HOW TO COMPLETE THIS TASK :: Please output exactly the lines from the one containing "([observerModule]) over an" through the last line of the records, both included.

*** Begin section ***

(** * Garfish browser-vm: proxyInterceptor/shared.ts and the observer module

    A shallow embedding of
      packages/browser-vm/src/proxyInterceptor/shared.ts
    (descriptor checks [isDataDescriptor], [isAccessorDescriptor],
    [verifyGetterDescriptor], [verifySetter], [verifySetterDescriptor]; the
    constructor test [safeToString], [isConstructor]; the function binder
    [transferProps], [bind]) and of the mutation-observer module
    ([observerModule]) over an explicit model of the part of the ECMAScript
    object model these functions use: a store of ordinary objects with own
    properties, prototype links and call behaviour, the abstract operations
    [[Get]], [[Set]], [[DefineOwnProperty]], [[SetPrototypeOf]],
    [instanceof], [new], ToPrimitive and ToString.

    Not modelled: Proxy, bound-function and other exotic objects apart from
    String wrappers, the prototypes of the wrappers of primitive values,
    property keys given as numbers (keys are taken after ToPropertyKey), the
    arrays that carry argument lists and lists of names, RegExp objects (a
    pattern is the set of strings it matches), the decimal form of finite
    numbers, and the identity of the Error objects the host throws. Strings
    are sequences of code units below 256. *)

From Stdlib Require Import ZArith NArith List Lia Bool Ascii String DecimalString.
From Stdlib Require Import Floats.SpecFloat.
From stdpp Require Import base decidable option list strings.

Local Open Scope string_scope.
Local Open Scope list_scope.

(* ===================================================================== *)
(** ** ECMAScript language values *)
(* ===================================================================== *)

(** Object references: positions in the store. *)
Abbreviation loc := nat (only parsing).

*** End section ***

REPLY ::
    ([observerModule]) over an explicit model of the part of the ECMAScript
    object model these functions use: a store of ordinary objects with own
    properties, prototype links and call behaviour, the abstract operations
    [[Get]], [[Set]], [[DefineOwnProperty]], [[SetPrototypeOf]],
    [instanceof], [new], ToPrimitive and ToString.

    Not modelled: Proxy, bound-function and other exotic objects apart from
    String wrappers, the prototypes of the wrappers of primitive values,
    property keys given as numbers (keys are taken after ToPropertyKey), the
    arrays that carry argument lists and lists of names, RegExp objects (a
    pattern is the set of strings it matches), the decimal form of finite
    numbers, and the identity of the Error objects the host throws. Strings
    are sequences of code units below 256. *)

From Stdlib Require Import ZArith NArith List Lia Bool Ascii String DecimalString.
From Stdlib Require Import Floats.SpecFloat.
From stdpp Require Import base decidable option list strings.

Local Open Scope string_scope.
Local Open Scope list_scope.

(* ===================================================================== *)
(** ** ECMAScript language values *)
(* ===================================================================== *)

(** Object references: positions in the store. *)
Abbreviation loc := nat (only parsing).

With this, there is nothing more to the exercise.